------ Records to use
(* ===== verification/TraceExample.v ===== *)
(** * A session on a small device

    An empty file system on the small device of Mkfs.v.  A process creates a
    file, writes to it, makes a directory, renames the file, closes the
    directory, reads over the end of the file and reads the file back; the theorems of Trace.v are applied to
    the run. *)
From stdpp Require Import base numbers list gmap.
From S2P Require Import Prelude Bitops Slot Btree Rbtree RbErase DirIndex Pm Mkfs Heap Fs Journal Dir DirView File FileIndex FileLog FileRead FileWrite FileExample.
From S2P Require Import Runtime Vfs VfsLocks VfsWalk FsInv Create Func FuncFile FuncRename Recover Mount FuncCreate Session Trace.
Local Open Scope Z_scope.

(** ** An empty file system *)

Definition small_fs : fs :=
  mk_fs (mk_pmem example_mem [])
    [example_map [1; 0; 0; 0; 0; 0; 0; 0] 64 1] [example_map empty_dir_bits 64 2]
    [example_map [1; 0; 0; 0; 0; 0; 0; 0] 64 1] [example_map free_data 64 1]
    {[4096 := example_root]} ∅ ∅ [8192; 12288] [65536; 65664; 65792; 65920; 66048] (seqZ 3 40) {[0 := 4096]} ∅
    (replicate 128 (mk_ebuf (replicate 512 (mk_unit 0 0 0)) 0 512 0 false))
    journal_mgr_init [] 0 4096.
Definition small : sys := mk_sys small_fs (mk_heap 0 0 [] (fun _ => 0)) (empty_rt 4096).

Lemma small_root p i : p ∈ [4096] -> inodes small_fs !! p = Some i -> p = 4096 /\ i = example_root.
Proof. intros ->%list_elem_of_singleton Hi. change (({[4096 := example_root]} : gmap Z dram_inode) !! 4096 = Some i) in Hi. rewrite lookup_singleton_eq in Hi. by injection Hi as <-. Qed.
Lemma small_at : inodes small_fs !! 4096 = Some example_root.
Proof. apply lookup_singleton_eq. Qed.
Lemma small_arena : NoDup (entry_arena small_fs) /\ forall d, d ∈ entry_arena small_fs -> aligned d /\ 0 < d < 2 ^ 62.
Proof.
  split.
  - repeat (apply NoDup_cons; split; [rewrite ?elem_of_cons, elem_of_nil; lia|]). apply NoDup_nil_2.
  - intros d. cbn. rewrite !elem_of_cons, elem_of_nil. intros [->|[->|[->|[->|[->|[]]]]]]; split; try done; lia.
Qed.

Lemma small_dir_ok : dir_ok example_sb small_fs example_root.
Proof.
  constructor.
  - simpl. lia.
  - exists []. split; [apply index_rep_empty|done].
  - by intros d ?%elem_of_nil.
  - apply NoDup_singleton.
  - intros k Hk%list_elem_of_singleton. subst k. split; [simpl; lia|done].
  - done.
  - split; [|by apply (example_next 1)]. unfold pm_head, bytes, dev. simpl. apply load_store_i64. lia.
Qed.
Lemma small_dirs : dirs_inv example_sb small_fs [4096].
Proof.
  constructor.
  - constructor.
    + change (maps_wf 1 [example_map empty_dir_bits 64 2]). example_wf.
    + intros k. apply (single_map_valid (example_map empty_dir_bits 64 2)). done.
    + done.
    + intros k Hk _. by apply example_next.
    + apply small_arena.
    + intros d Hd. by apply small_arena.
    + apply store_ok. intros x. lia.
  - intros p ->%list_elem_of_singleton. exists example_root. split; [apply small_at|apply small_dir_ok].
  - intros p q i j ->%list_elem_of_singleton ->%list_elem_of_singleton. congruence.
Qed.
Lemma small_files : files_inv example_sb small_fs [].
Proof.
  constructor; [|by intros p ?%elem_of_nil|by intros p q i j ?%elem_of_nil]. constructor.
  - split; [exact free_data_wf|]. intros k. by apply (single_map_valid (example_map free_data 64 1)).
  - change (maps_wf 1 [example_map [1; 0; 0; 0; 0; 0; 0; 0] 64 1]). example_wf.
  - intros k. by apply (single_map_valid (example_map [1; 0; 0; 0; 0; 0; 0; 0] 64 1)).
  - done.
  - apply small_arena.
  - intros d Hd. by apply small_arena.
Qed.
Lemma small_table k p : inode_table small_fs !! k = Some p -> k = 0 /\ p = 4096.
Proof. intros Hk. change (({[0 := 4096]} : gmap Z Z) !! k = Some p) in Hk. by apply lookup_singleton_Some in Hk as [<- <-]. Qed.
Lemma small_cache : cache_ok small_fs.
Proof.
  constructor.
  - intros k p [-> ->]%small_table. split; [|by exists example_root; split; [apply small_at|]].
    split; [lia|]. cbn. rewrite !elem_of_cons, elem_of_nil. lia.
  - repeat (apply NoDup_cons; split; [rewrite ?elem_of_cons, elem_of_nil; lia|]). apply NoDup_nil_2.
  - intros p. cbn. rewrite !elem_of_cons, elem_of_nil. lia.
Qed.
Lemma small_entry h : entry_ino small_fs 4096 h = None.
Proof. apply (entry_ino_miss example_sb small_fs 4096 example_root); [apply small_at|apply small_dir_ok|by intros d ?%elem_of_nil]. Qed.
------------
_Work instructions:_
Copy out each line of the data where the string "Import" appears.

_Answer area:_
From stdpp Require Import base numbers list gmap.
From S2P Require Import Prelude Bitops Slot Btree Rbtree RbErase DirIndex Pm Mkfs Heap Fs Journal Dir DirView File FileIndex FileLog FileRead FileWrite FileExample.
From S2P Require Import Runtime Vfs VfsLocks VfsWalk FsInv Create Func FuncFile FuncRename Recover Mount FuncCreate Session Trace.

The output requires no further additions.